- Dat zijn er zeventien, zei Sooi Ajuin, een dikke luis plettend tusschen de duimen...
- 'k Heb er van morgen één gepakt, die viool aan 't spelen was op mijn rug, loog 't Kiekenpootje.
- Gisteren heb ik een luis gepakt met 'nen doek aan heur kaak, snoefde Vodden-en-Beenen.
- Dat ze tegen die vuiligheid, toch geen middeltje vinden he, waagde Vodden-en-Beenen ontmoedigd... 'k Heb zelf al van alles beproefd: kamfer, insektenpoeder, maar 't baat niemendalle.
- 'k Heb ik een goed systeem nu, bofte 't Kiekenpootje, ironisch glimlachend.
- Welk systeem? vroeg Vodden-en-Beenen, nieuws gierig.
- Systeem Kneip! Ge zet de mannekens apart en de wijfkens... En dan kunnen ze niet meer voortkweeken. 't Is zoo simpel als 't groot is!

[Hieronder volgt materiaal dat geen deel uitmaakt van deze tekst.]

Lemma prune_data_shorter (data data' : list Point) :
  prune_data cutoff data = Some data' → (length data' < length data)%nat.
Proof.
  destruct (prune_data_cases cutoff data)
    as [(_ & ->)|[(Hne & _ & ->)|[(Hi & ->)|(_ & _ & ->)]]]; try done.
  - intros [= <-]. destruct data; [done|simpl; lia].
  - intros [= <-]. rewrite length_drop. lia.
Qed.

Lemma pruned_length (data : list Point) :
  (length (pruned cutoff data) ≤ length data)%nat.
Proof.
  unfold pruned. destruct (prune_data cutoff data) as [d|] eqn:E; [|done].
  apply prune_data_shorter in E. simpl. lia.
Qed.

Lemma prune_loop_lengths (dsets : list loc)
    (acc : bool * list (list Point)) (l : loc) :
  (length (read (foldl (λ acc ds, prune_body cutoff ds acc) acc dsets).2 l)
   ≤ length (read acc.2 l))%nat.
Proof.
  revert acc. induction dsets as [|ds dsets IH]; intros acc; simpl; [done|].
  etrans; [apply IH|]. rewrite prune_body_read.
  case_decide; [subst; apply pruned_length|done].
Qed.

(** The loop answers [false] only if it started with [false] and wrote
    nothing; when it turns [false] into [true], some array it visited is
    shorter afterwards. *)
Lemma prune_loop_flag (dsets : list loc) (acc : bool * list (list Point)) :
  let r := foldl (λ acc ds, prune_body cutoff ds acc) acc dsets in
  (r.1 = false → r = acc) ∧
  (r.1 = true → acc.1 = true ∨
     ∃ l, l ∈ dsets ∧ (length (read r.2 l) < length (read acc.2 l))%nat).
Proof.
  revert acc. induction dsets as [|ds dsets IH]; intros acc; simpl.
  { split; [done|]. by left. }
  destruct (IH (prune_body cutoff ds acc)) as [Hf Ht]. split.
  - intros Hr. rewrite (Hf Hr) in Hr |- *.
    unfold prune_body in *. by destruct (prune_data _ _).
  - intros Hr. destruct (Ht Hr) as [Hb|(l & Hl & Hlen)].
    + unfold prune_body in Hb.
      destruct (prune_data cutoff (read acc.2 ds)) as [d|] eqn:E;
        [|by left].
      right. exists ds. split; [left|].
      eapply Nat.le_lt_trans; [apply prune_loop_lengths|].
      rewrite prune_body_read, decide_True by done. unfold pruned.
      rewrite E. simpl. by apply prune_data_shorter.
    + right. exists l. split; [by right|].
      eapply Nat.lt_le_trans; [done|]. rewrite prune_body_read.
      case_decide; [subst; apply pruned_length|done].
Qed.

Lemma prune_loop_idle (dsets : list loc) (acc : bool * list (list Point)) :
  (∀ l, l ∈ dsets → prune_data cutoff (read acc.2 l) = None) →
  foldl (λ acc ds, prune_body cutoff ds acc) acc dsets = acc.
Proof.
  induction dsets as [|ds dsets IH]; intros H; simpl; [done|].
  assert (prune_body cutoff ds acc = acc) as ->.
  { unfold prune_body. by rewrite H by left. }
  apply IH. intros l Hl. apply H. by right.
Qed.
End prune_flag.

Lemma prune_unchanged (s : State) : (prune s).1 = false → (prune s).2 = s.
Proof.
  unfold prune.
  destruct (prune_loop_flag (tNow s - VISIBLE_PAST) (datasets s)
              (false, store s)) as [Hf _].
  destruct (foldl _ _ _) as [c st]. simpl in *. intros ->.
  specialize (Hf eq_refl). injection Hf as ->. apply set_store_id.
Qed.

Lemma prune_changed (s : State) :
  (prune s).1 = true →
  ∃ i, (length (slot_data (prune s).2 i) < length (slot_data s i))%nat.
Proof.
  unfold prune.
  destruct (prune_loop_flag (tNow s - VISIBLE_PAST) (datasets s)
              (false, store s)) as [_ Ht].
  destruct (foldl _ _ _) as [c st]. simpl in *. intros ->.
  destruct (Ht eq_refl) as [?|(l & Hl & Hlen)]; [done|].
  apply list_elem_of_lookup in Hl as (i & Hi). exists i.
  unfold slot_data. simpl. by rewrite Hi.
Qed.

(** X6.  [prune] reports a change exactly when it removed samples: it
    answers [false] iff it leaves the state as it is, and when it answers
    [true] some dataset holds fewer samples than before. *)
Theorem prune_reports_removal (s : State) :
  ((prune s).1 = false ↔ (prune s).2 = s) ∧
  ((prune s).1 = true →
   ∃ i, (length (slot_data (prune s).2 i) < length (slot_data s i))%nat).
Proof.
  split; [|apply prune_changed]. split; [apply prune_unchanged|].
  intros Hs. destruct (prune s).1 eqn:E; [|done].
  destruct (prune_changed s E) as [i Hi]. rewrite Hs in Hi. lia.
Qed.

- En hoe komt het dan, dat gij er nog zooveel hebt, spotte Sooi Ajuin terug.
- Ik houd van dieren, zei 't Kiekenpootje gemelijk.
- En zoo, lustig en welgezind, doorworstelden de jongens de lastige fazen van hun oorlogsleven. Vele menschen denken den oorlog dan alleen verschrikkelijk als er kogels fluiten en obussen ontploffen. Ze vergeten, dat voor ons soldaten, de moreele kwellingen minstens zoo groot waren als de lichamelijke...
- Mannen, riep Vodden-en-Beenen, dezen avond komt de Spion terug he!
- Ja, knikte de Rik! 'k Ben eens kurieus of hij mijn kommissie zal bol gewerkt hebben.